Abusivismo e sprechi, Parco del Gargano ai raggi X. A Siponto minacce a Report

“Mare, isole, borghi e persino un santo che attira milioni di pellegrini”. Così la trasmissione di Rai 3, “Report”, presenta il Gargano e il suo Parco Nazionale. Nell’inchiesta sui parchi italiani, intitolata “parchi in gioco”, andata in onda ieri sera, c’è anche un focus sul promontorio della provincia di Foggia dove, purtroppo, non regnano solo paesaggi da sogno ma anche abusivismo e sprechi. “Il Gargano – si spiega nel servizio di Emilio Casalini – è perla feconda di abusivismo”. Citate le 2800 case costruite a Torre Mileto negli anni ’80. E oggi quelle a Siponto, alcune delle quali abbattute recentemente. Proprio a Siponto, Report ha registrato un siparietto a dir poco imbarazzante. Colpa di un abitante della zona, arrivato a minacciare pesantemente il giornalista per qualche domanda sul fenomeno dell’abusivismo: “Ti stai scappottando un paliatone. Te ne vai pulito pulito. Se vieni una seconda volta non esci più di qua”. Queste alcune delle frasi proferite all’indirizzo dell’inviato della trasmissione.

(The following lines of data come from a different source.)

(** * ooresults: card-reader ingestion, entry orchestration and series points

    A shallow embedding of [ooresults/model/results.py] and
    [ooresults/model/entries.py].  The model functions are state
    transformers over an explicit store; exceptions are values of an
    error type.  The result engine ([PersonRaceResult.compute_result],
    [has_punches], [same_si_punches], [reset]) lives in
    [ooresults/otypes/result_type.py] and is taken as an interface
    ([ResultEngine]). *)

From Stdlib Require Import ZArith List String Bool Lia.
From Stdlib Require Import Sorting.Sorted Sorting.Permutation
  Structures.OrderedTypeEx.
Import ListNotations.
Open Scope string_scope.
Open Scope Z_scope.

(** ** Times and status codes *)

(** A point in time ([datetime.datetime]), as seconds on a common clock. *)
Definition datetime := Z.

Module ResultStatus.
Inductive t :=
  | INACTIVE | ACTIVE | FINISHED | OK | MISSING_PUNCH
  | DID_NOT_START | DID_NOT_FINISH | DISQUALIFIED | OVER_TIME.

Definition eqb (a b : t) : bool :=
  match a, b with
  | INACTIVE, INACTIVE | ACTIVE, ACTIVE | FINISHED, FINISHED | OK, OK
  | MISSING_PUNCH, MISSING_PUNCH | DID_NOT_START, DID_NOT_START
  | DID_NOT_FINISH, DID_NOT_FINISH | DISQUALIFIED, DISQUALIFIED
  | OVER_TIME, OVER_TIME => true
  | _, _ => false
  end.

Definition eq_dec (a b : t) : {a = b} + {a <> b}.
Proof. decide equality. Defined.
End ResultStatus.

Module SpStatus.
Inductive t := OK | MISSING | ADDITIONAL | OK_BUT_UNORDERED.

Definition eqb (a b : t) : bool :=
  match a, b with
  | OK, OK | MISSING, MISSING | ADDITIONAL, ADDITIONAL
  | OK_BUT_UNORDERED, OK_BUT_UNORDERED => true
  | _, _ => false
  end.

Definition eq_dec (a b : t) : {a = b} + {a <> b}.
Proof. decide equality. Defined.
End SpStatus.

(** ** Equality on optional values ([==] between [Optional] operands) *)

Definition opt_eqb {A} (eqb : A -> A -> bool) (a b : option A) : bool :=
  match a, b with
  | Some x, Some y => eqb x y
  | None, None => true
  | _, _ => false
  end.

Definition opt_is_none {A} (a : option A) : bool :=
  match a with None => true | Some _ => false end.

Definition opt_is_some {A} (a : option A) : bool := negb (opt_is_none a).

(** ** Data model *)

(** Modelled from the spec: the dataclasses of [ooresults/otypes] are not
    under src/; the records below follow section 3 (data model) and the
    constructor calls in the tests.  The streaming fields of an event, the
    length and climb of a course and the club name of a competitor play no
    part in the functions below and are left out. *)

Module SplitTime.
Record t := mk {
  control_code : string;
  punch_time : option datetime;
  si_punch_time : option datetime;
  time : option Z;
  status : option SpStatus.t;
  leg_voided : bool
}.

Definition eq_dec (a b : t) : {a = b} + {a <> b}.
Proof.
  decide equality;
    auto using Bool.bool_dec, string_dec, Z.eq_dec, SpStatus.eq_dec;
    try solve [decide equality; auto using Z.eq_dec, SpStatus.eq_dec].
Defined.
End SplitTime.

Module PersonRaceResult.
Record t := mk {
  status : ResultStatus.t;
  start_time : option datetime;
  finish_time : option datetime;
  punched_start_time : option datetime;
  punched_finish_time : option datetime;
  si_punched_start_time : option datetime;
  si_punched_finish_time : option datetime;
  punched_clear_time : option datetime;
  punched_check_time : option datetime;
  time : option Z;
  split_times : list SplitTime.t;
  extensions : list (string * Z)
}.

(** [PersonRaceResult()]: every field at its default. *)
Definition default : t :=
  mk ResultStatus.INACTIVE None None None None None None None None None [] [].

(** [PersonRaceResult(status=s)] *)
Definition of_status (s : ResultStatus.t) : t :=
  mk s None None None None None None None None None [] [].

(** [r.status = s] *)
Definition set_status (s : ResultStatus.t) (r : t) : t :=
  mk s (start_time r) (finish_time r) (punched_start_time r)
     (punched_finish_time r) (si_punched_start_time r)
     (si_punched_finish_time r) (punched_clear_time r)
     (punched_check_time r) (time r) (split_times r) (extensions r).

Definition eq_dec (a b : t) : {a = b} + {a <> b}.
Proof.
  decide equality;
    auto using ResultStatus.eq_dec;
    try solve [decide equality; auto using Z.eq_dec];
    try solve [apply list_eq_dec; try apply SplitTime.eq_dec;
               decide equality; auto using string_dec, Z.eq_dec].
Defined.
End PersonRaceResult.

Module PersonRaceStart.
Record t := mk { start_time : option datetime }.

(** [PersonRaceStart()] *)
Definition default : t := mk None.

(** [s.start_time = t] *)
Definition set_start_time (st : option datetime) (s : t) : t :=
  mk st.

Definition eq_dec (a b : t) : {a = b} + {a <> b}.
Proof. decide equality; decide equality; auto using Z.eq_dec. Defined.
End PersonRaceStart.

Intervistato anche l’ormai ex presidente del Parco, Stefano Pecorella al quale è stato chiesto se l’ente possa emettere ordinanza di ripristino dello stato dei luoghi. “Il Parco – ha risposto Pecorella – si muove dopo eventuali segnalazioni di abusi. Nostro compito è poi quello di allertare il Corpo forestale o addirittura la procura”. Ma Report ha subito smentito il legale sipontino evidenziando che il Parco “potrebbe applicare l’articolo 6 della legge quadro sui parchi che prevede l’intervento diretto da parte dell’ente”. Nel servizio si è fatto riferimento anche ai centri visite abbandonati e all’Oasi Lago Salso dove sono stati costruiti alloggi per turisti e sale convegni perennemente chiusi. Un accenno anche alla torre aragonese restaurata con soldi pubblici e inutilizzata alle Isole Tremiti.

Altro passaggio, quello sugli sprechi: 100mila euro per il marchio di filiera dell’olio che nessuno utilizza e che il sito web del Parco non promuove. Infine l’assenza di sentieri mappati e ben tracciati. In buona sostanza, chi non conosce il territorio rischia seriamente di perdersi tra i boschi garganici. “Il territorio è di proprietà dei comuni ed è loro compito gestire i sentieri”, la replica di Pecorella.